_Try it_. This exercise calls for the line with "Ok (hit, h)) prevs false h in", the line with "let! h := dispose", and all lines between them in the material below, output exactly and with no other lines.
# # # # # # #
(** ** DRAM and the directory *)

(** [accessDRAM]: the controller counts the access.  Without fault injection it
    keeps no data, and leaves the buffer of a read as it is. *)
Definition accessDRAM (id : nat) (mem_op_type : mem_op_t) h : result (hit_where * Data * Hier P) :=
  let! m := master id h in
  let! d := of_option (m_dram_cntlr m) Undefined in
  let d := match mem_op_type with
           | READ => mkDram (u64 (m_reads d + 1)) (m_writes d)
           | READ_EX | WRITE => mkDram (m_reads d) (u64 (m_writes d + 1))
           end in
  let! h := put_master id (with_dram d m) h in
  Ok (From W_DRAM, None, h).

Definition getHome (address : Z) h : result Z := AddressHome.getHome (h_home h) address.

Definition sendMsg (t : msg_t) (requester receiver address : Z) (data : option Data) h : Hier P :=
  with_sent (h_sent h ++ [mkDirMsg t requester receiver address data]) h.

(** The three requests: [EX_REQ], [UPGRADE_REQ], [SH_REQ]. *)
Definition processExReqToDirectory (id : nat) (address : Z) h : result (Hier P) :=
  let! c := cntlr id h in
  let! st := getCacheState id address h in
  guard! negb (bool_decide (st = CacheState.SHARED)) else LogError in
  guard! bool_decide (st = CacheState.INVALID) else AssertFailed in
  let! home := getHome address h in
  Ok (sendMsg EX_REQ (m_core_id_master c) home address None h).

Definition processUpgradeReqToDirectory (id : nat) (address : Z) h : result (Hier P) :=
  let! c := cntlr id h in
  let! st := getCacheState id address h in
  guard! bool_decide (st = CacheState.SHARED) else AssertFailed in
  let! h := setCacheState id address CacheState.SHARED_UPGRADING h in
  let! home := getHome address h in
  Ok (sendMsg UPGRADE_REQ (m_core_id_master c) home address None h).

Definition processShReqToDirectory (id : nat) (address : Z) h : result (Hier P) :=
  let! c := cntlr id h in
  let! home := getHome address h in
  Ok (sendMsg SH_REQ (m_core_id_master c) home address None h).

Definition exclusive_op (mem_op_type : mem_op_t) : bool :=
  match mem_op_type with READ => false | READ_EX | WRITE => true end.

Definition initiateDirectoryAccess (id : nat) (mem_op_type : mem_op_t) (address : Z) h : result (Hier P) :=
  let exclusive := exclusive_op mem_op_type in
  let! m := master id h in
  let q := ReqQueueList.enqueue (m_directory_waiters m) address (mkWaiter exclusive id) in
  let! h := put_master id (with_waiters q m) h in
  if ReqQueueList.size q address =? 1 then
    if exclusive then
      let! info := getCacheBlockInfo id address h in
      match info with
      | Some b =>
          if bool_decide (m_cstate b = CacheState.SHARED) then processUpgradeReqToDirectory id address h
          else processExReqToDirectory id address h
      | None => processExReqToDirectory id address h
      end
    else processShReqToDirectory id address h
  else Ok h.

(** ** Insertion *)
Definition evict_initial : CacheBlockInfo := new_block (SubShared (mkShared 0 0 0 0 None)).

(** What becomes of the evicted line after the previous levels have given it up;
    [evict_buf] holds its data. *)
Definition dispose (id : nat) (c : Cntlr) (evict_address : Z) (st : CacheState.cstate_t) (evict_buf : Data) h
  : result (Hier P) :=
  let modified := bool_decide (st = CacheState.MODIFIED) in
  let! m := master id h in
  if m_perfect c then Ok h
  else if negb (m_coherent c) then
    guard! m_cache_writethrough c || negb modified else LogError in
    Ok h
  else
    match m_next_cache_cntlr c with
    | Some next =>
        if negb (m_cache_writethrough c) && modified then
          writeCacheBlock (depth h) next evict_address 0 (Some evict_buf) (h_block h) h
        else Ok h
    | None =>
        match m_dram_cntlr m with
        | Some _ =>
            if modified then let! (_, _, h) := accessDRAM id WRITE h in Ok h else Ok h
        | None =>
            let! home_node_id := getHome evict_address h in
            if modified then
              Ok (sendMsg FLUSH_REP (m_core_id c) home_node_id evict_address (Some evict_buf) h)
            else
              guard! bool_decide (st = CacheState.SHARED) || bool_decide (st = CacheState.EXCLUSIVE)
                else LogError in
              Ok (sendMsg INV_REP (m_core_id c) home_node_id evict_address None h)
        end
    end.

(** The propagation of an eviction to the previous levels, which write modified
    data to the eviction buffer. *)
Definition back_invalidate (id : nat) (evict_address : Z) (evict_buf : Data) h : result (Data * Hier P) :=
  let! m := master id h in
  match m_prev_cache_cntlrs m with
  | [] => Ok (evict_buf, h)
  | prevs =>
      let! h := put_master id (with_evicting (Some (evict_address, evict_buf)) m) h in
      let! (_, h) :=
        each_prev (fun p h =>
          let! (_, hit, h) := updateCacheBlock (depth h) p evict_address CacheState.INVALID false h in
          Ok (hit, h)) prevs false h in
      let! m := master id h in
      let! h := put_master id (with_evicting None m) h in
      Ok (match m_evicting m with Some (_, buf) => buf | None => evict_buf end, h)
  end.

Definition insertCacheBlock (id : nat) (address : Z) (cstate : CacheState.cstate_t) (data_buf : option Data) h
  : result (Hier P) :=
  let! c := cntlr id h in
  let! m := master id h in
  let! st := getCacheState id address h in
  guard! bool_decide (st = CacheState.INVALID) else LogError in
  let query := Replacement.mkCntlr (isInLowerLevelCache (m_prev_cache_cntlrs m) (base (m_cache m)) h) in
  let! (o, h) := on_cache id (insertSingleLine address (default None data_buf) evict_initial true (Some query)) h in
  let! h := setCacheState id address cstate h in
  let! h := (if h_cache_only h then update_block id address (setOption WARMUP) h else Ok h) in
  if lo_eviction o then
    let! (evict_buf, h) := back_invalidate id (lo_evict_addr o) (lo_evict_buff o) h in
    let! h := dispose id c (lo_evict_addr o) (m_cstate (lo_evict_block_info o)) evict_buf h in
    let! st := getCacheState id (lo_evict_addr o) h in
    guard! bool_decide (st = CacheState.INVALID) else LogError in
    Ok h
  else Ok h.

Definition copyDataFromNextLevel (id : nat) (mem_op_type : mem_op_t) (address : Z) h : result (Hier P) :=
  let! c := cntlr id h in
  let! next := of_option (m_next_cache_cntlr c) Undefined in
  let! ok := operationPermissibleinCache next address mem_op_type h in
  guard! ok else LogError in
  let! (data_buf, h) := retrieveCacheBlock next address false h in
  let! cstate := getCacheState next address h in
  let! info := getCacheBlockInfo id address h in
  match info with
  | Some _ => let! (_, _, h) := updateCacheBlock (depth h) id address cstate false h in Ok h
  | None => insertCacheBlock id address cstate (Some data_buf) h
  end.

(** ** Requests from the previous level *)

(** The loops over the siblings of the requester. *)
Definition snoop_siblings (id requester : nat) (address : Z) (st : CacheState.cstate_t) h
  : result (bool * Hier P) :=
  let! m := master id h in
  each_prev (fun p h =>
    if (p =? requester)%nat then Ok (false, h)
    else let! (_, hit, h) := updateCacheBlock (depth h) p address st false h in Ok (hit, h))
    (m_prev_cache_cntlrs m) false h.

(** The WARMUP mark of a line that is hit. *)
Definition clear_warmup (id : nat) (address : Z) h : result (Hier P) :=
  let! info := getCacheBlockInfo id address h in
  let! b := of_option info Undefined in
  if hasOption WARMUP b && negb (h_cache_only h) then update_block id address (clearOption WARMUP) h
  else Ok h.

Definition count_access (id : nat) (cache_hit : bool) h : result (Hier P) :=
  let! (_, h) := on_cache id (fun c => Ok (tt, updateCounters cache_hit c)) h in Ok h.

(** The hit case: the previous levels of the siblings give up, or share, the line. *)
Definition serve_hit (id requester : nat) (mem_op_type : mem_op_t) (address : Z) h : result (hit_where * Hier P) :=
  let! c := cntlr id h in
  let! h := clear_warmup id address h in
  let! st := getCacheState id address h in
  let! (sibling_hit, h) :=
    match mem_op_type, st with
    | READ, CacheState.MODIFIED | READ, CacheState.EXCLUSIVE =>
        snoop_siblings id requester address CacheState.SHARED h
    | READ, _ => Ok (false, h)
    | _, _ => snoop_siblings id requester address CacheState.INVALID h
    end in
  let! last := of_option (h_last h !! id) Undefined in
  if bool_decide (last <> UNKNOWN) then Ok (last, with_last (<[id := UNKNOWN]> (h_last h)) h)
  else Ok (At (m_mem_component c) sibling_hit, h).

(** The miss case at the last level: whether the line is there now, and where it
    came from. *)
Definition serve_last_level_miss (id requester : nat) (mem_op_type : mem_op_t) (address : Z) h
  : result (bool * hit_where * Hier P) :=
  let! c := cntlr id h in
  let! m := master id h in
  let! info := getCacheBlockInfo id address h in
  let from_next h :=
    match m_dram_cntlr m with
    | Some _ =>
        match info with
        | Some _ =>
            let! h := update_block id address (setCState CacheState.MODIFIED) h in
            Ok (true, At (m_mem_component c) false, h)
        | None =>
            let! (w, data_buf, h) := accessDRAM id READ h in
            let! h := insertCacheBlock id address
                        (if bool_decide (mem_op_type = READ) then CacheState.SHARED else CacheState.MODIFIED)
                        (Some data_buf) h in
            Ok (true, w, with_last (<[id := w]> (h_last h)) h)
        end
    | None =>
        let! h := initiateDirectoryAccess id mem_op_type address h in Ok (false, MISS, h)
    end in
  match info with
  | Some b =>
      if bool_decide (m_cstate b = CacheState.EXCLUSIVE) then
        let! (_, h) := snoop_siblings id requester address CacheState.INVALID h in
        let! h := update_block id address (setCState CacheState.MODIFIED) h in
        Ok (true, At (m_mem_component c) false, h)
      else from_next h
  | None => from_next h
  end.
# # # # # # #
_Written solution_.
          Ok (hit, h)) prevs false h in
      let! m := master id h in
      let! h := put_master id (with_evicting None m) h in
      Ok (match m_evicting m with Some (_, buf) => buf | None => evict_buf end, h)
  end.

Definition insertCacheBlock (id : nat) (address : Z) (cstate : CacheState.cstate_t) (data_buf : option Data) h
  : result (Hier P) :=
  let! c := cntlr id h in
  let! m := master id h in
  let! st := getCacheState id address h in
  guard! bool_decide (st = CacheState.INVALID) else LogError in
  let query := Replacement.mkCntlr (isInLowerLevelCache (m_prev_cache_cntlrs m) (base (m_cache m)) h) in
  let! (o, h) := on_cache id (insertSingleLine address (default None data_buf) evict_initial true (Some query)) h in
  let! h := setCacheState id address cstate h in
  let! h := (if h_cache_only h then update_block id address (setOption WARMUP) h else Ok h) in
  if lo_eviction o then
    let! (evict_buf, h) := back_invalidate id (lo_evict_addr o) (lo_evict_buff o) h in
    let! h := dispose id c (lo_evict_addr o) (m_cstate (lo_evict_block_info o)) evict_buf h in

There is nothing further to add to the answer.